Dogmatizaban:—Dios no existe. Eso ya se acabó.
«No les desarmaba el pudor, ni la belleza, ni la valentía. Eran fuerzas telúricas o abismales, sueños prehistóricos que resucitaban. Y un odio químicamente puro». «Era el gran día de la revancha». «Porque odiaban toda superioridad». «No eran ateos, sino herejes». «No ignoraban a Dios, sino lo odiaban». «Eran creyentes vueltos del revés». «No se trataba únicamente de una lucha de ideas. Eran el crimen, el odio y el instinto sexual, andando por la calle».

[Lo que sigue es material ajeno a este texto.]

Definition merge_layer (result layer : dict json) : dict json :=
  foldl (λ result kv, Dict.set kv.1 (merge_value (Dict.get kv.1 result) kv.2) result) result layer.

Definition deep_merge (layers : list (dict json)) : dict json := foldl merge_layer [] layers.

Definition pick_allowed_keys (payload : dict json) (allowed : list string) : dict json :=
  List.filter (λ kv, bool_decide (kv.1 ∈ allowed)) payload.

(** ** config_layers.py *)

Definition load_automation (tenant_id : string) (automation_id : option string) (t : Tables)
    : option Automation :=
  match automation_id with Some i => find_automation tenant_id i t | None => None end.

Definition load_brand (tenant_id : string) (brand_id : option string) (t : Tables) : option Brand :=
  match brand_id with Some i => find_brand tenant_id i t | None => None end.

Definition load_profile (tenant_id : string) (brand_id : option string) (t : Tables)
    : option BrandProfile :=
  match brand_id with
  | None => None
  | Some i => List.find (λ p, live tenant_id (bp_tenant_id p) (bp_deleted_at p) &&
                              bool_decide (bp_brand_id p = Some i)) (tb_profiles t)
  end.

Definition account_le (a b : SocialAccount) : Prop := PyStr.str_le (sa_id a) (sa_id b).
#[global] Instance account_le_dec a b : Decision (account_le a b).
Proof. unfold account_le. apply _. Defined.

(** The targets, the accounts sorted by id, and the brand links per account. *)
Definition load_targets_and_accounts (tenant_id : string) (automation : option Automation)
    (brand_id : option string) (compile_context : option CompileContext) (t : Tables)
    : list AutomationTarget * list SocialAccount * dict BrandSocialAccount :=
  let targets := match automation with
    | Some a => List.filter (λ x, live tenant_id (at_tenant_id x) (at_deleted_at x) &&
                  bool_decide (at_automation_id x = au_id a) && at_enabled x) (tb_targets t)
    | None => [] end in
  let account_ids := at_social_account_id <$> targets in
  let account_ids := match account_ids, compile_context with
    | [], Some c => social_account_ids c
    | _, _ => account_ids end in
  let accounts := merge_sort account_le (get_social_accounts_by_ids tenant_id account_ids t) in
  let links := match brand_id, account_ids with
    | Some b, _ :: _ => brand_links tenant_id b account_ids t
    | _, _ => [] end in
  (targets, accounts, foldl (λ d b, Dict.set (bsa_social_account_id b) b d) [] links).

Definition opt_text (s : option string) : json := match s with Some x => JStr x | None => JNull end.

Definition brand_layer (brand : option Brand) (profile : option BrandProfile) : dict json :=
  let layer := match brand with
    | None => []
    | Some b => deep_merge
        [[]; br_style_guide b;
         [("niche", JStr (br_niche b)); ("allowed_topics", JArr (br_allowed_topics b));
          ("blocked_topics", JArr (br_blocked_topics b));
          ("target_platforms", JArr (br_target_platforms b))];
         br_risk_policy b; br_posting_policy b] end in
  let layer := match profile with
    | None => layer
    | Some p => deep_merge
        [layer;
         [("tone", JStr (bp_tone p)); ("audience", JStr (bp_audience p));
          ("voice_notes", opt_text (bp_voice_notes p)); ("niche", JStr (bp_niche p));
          ("default_cta", opt_text (bp_default_cta p));
          ("hashtags_strategy", JStr (bp_hashtags_strategy p));
          ("risk_tolerance", JStr (bp_risk_tolerance p));
          ("preferred_platforms", JArr (bp_preferred_platforms p))];
         bp_guardrails p; bp_visual_style p] end in
  strip_dict layer.

Definition automation_layers (automation : option Automation) : dict json * dict json :=
  match automation with
  | None => ([], [])
  | Some a =>
      let settings := au_settings a in
      (strip_dict (deep_merge [Json.as_dict (Json.getn "config" settings);
                               Json.as_dict (Json.getn "editorial" settings)]),
       strip_dict (Json.as_dict (Json.getn "node_overrides" settings)))
  end.

(** [{t.social_account_id: t for t in targets}.get(i)]: the last one. *)
Definition target_of (targets : list AutomationTarget) (i : string) : option AutomationTarget :=
  List.find (λ t, bool_decide (at_social_account_id t = i)) (reverse targets).

Definition account_bits (target : option AutomationTarget) (bsa : option BrandSocialAccount) : dict json :=
  deep_merge
    [default [] (at_overrides_json <$> target); default [] (bsa_generation_overrides <$> bsa);
     default [] (bsa_publishing_policy <$> bsa); default [] (bsa_platform_policy <$> bsa);
     match bsa with
     | Some b => if PyStr.opt_truthy (bsa_default_content_format b)
                 then [("default_content_format", opt_text (bsa_default_content_format b))] else []
     | None => [] end].

(** The overrides of one account for one node. *)
Definition override_node (node_overrides : dict json) (kv : string * json) : dict json :=
  Dict.set kv.1 (JObj (deep_merge [Json.as_dict (Json.getn kv.1 node_overrides); Json.as_dict kv.2]))
    node_overrides.

Definition account_step (targets : list AutomationTarget) (bsa_by_account : dict BrandSocialAccount)
    (acc : dict json * dict json) (account : SocialAccount) : dict json * dict json :=
  let bits := account_bits (target_of targets (sa_id account)) (Dict.get (sa_id account) bsa_by_account) in
  let per_node := Json.as_dict (Json.getn "node_overrides" bits) in
  (deep_merge [acc.1; Dict.pop "node_overrides" bits], foldl override_node acc.2 per_node).

Definition account_layers (targets : list AutomationTarget) (accounts : list SocialAccount)
    (bsa_by_account : dict BrandSocialAccount) : dict json * dict json :=
  let acc := foldl (account_step targets bsa_by_account) ([], []) accounts in
  (strip_dict acc.1, strip_dict acc.2).

Definition run_layer (initial_inputs trigger_payload run_config : dict json) : dict json :=
  strip_dict (deep_merge [Json.as_dict (Json.getn "config" initial_inputs);
                          Json.as_dict (Json.getn "config" trigger_payload); run_config]).

(** ** config_resolver.py *)

Definition PRECEDENCE : list string :=
  ["node_defaults"; "workflow_node_config"; "brand_profile"; "automation"; "social_account"; "run_params"].

(** The layers of a node in merge order, the defaults of its schema apart. *)
Record NodeLayers := {
  nl_graph_config : dict json;
  nl_brand : dict json;
  nl_automation : dict json;
  nl_automation_node : dict json;
  nl_account : dict json;
  nl_account_node : dict json;
  nl_run : dict json;
}.

Definition layers_of (l : NodeLayers) : list (dict json) :=
  [nl_graph_config l; nl_brand l; nl_automation l; nl_automation_node l; nl_account l; nl_account_node l;
   nl_run l].

Definition resolve_node_config (r : registry) (node_type : string) (node_version : Z) (l : NodeLayers)
    : result (dict json) :=
  impl ← get node_type (Some node_version) r;
  defaults ← wn_config_defaults impl;
  let merged := deep_merge (defaults :: (apply_key_aliases <$> layers_of l)) in
  wn_validate_config impl (pick_allowed_keys merged (wn_config_fields impl)).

En fin, la peripecia vital de José Félix, acorralado en un Madrid dantesco devenido en checa, se convierte en frenética lucha por la supervivencia, que supone la suya y la de su gran amor, la bellísima Pilar. Se trata de pasajes en los que el ser humano caza a individuos de su misma especie y los extermina con saña. Después de todo, las preguntas se agolpan y sus posibles respuestas resultan inquietantes: ¿Sería un ser humano digno de consideración el que pudiendo saldar los crímenes que en esta novela se narran los pasara por alto? ¿Puede una sociedad prosperar si es asediada por fuerzas que la dividen, la engañan, la crispan, y subvierten el orden natural de las cosas?
Sea como fuere, todo ello, junto al estilo eufónico y enérgico de Foxá, confluye en una excelente novela de carácter histórico, de gran valor literario y social, cuya lectura debería ser para las generaciones presentes y futuras un deber ético y una lección para recordar. Pues aquello, como dice Agustín de Foxá, «era hermoso y terrible; pero era la verdad».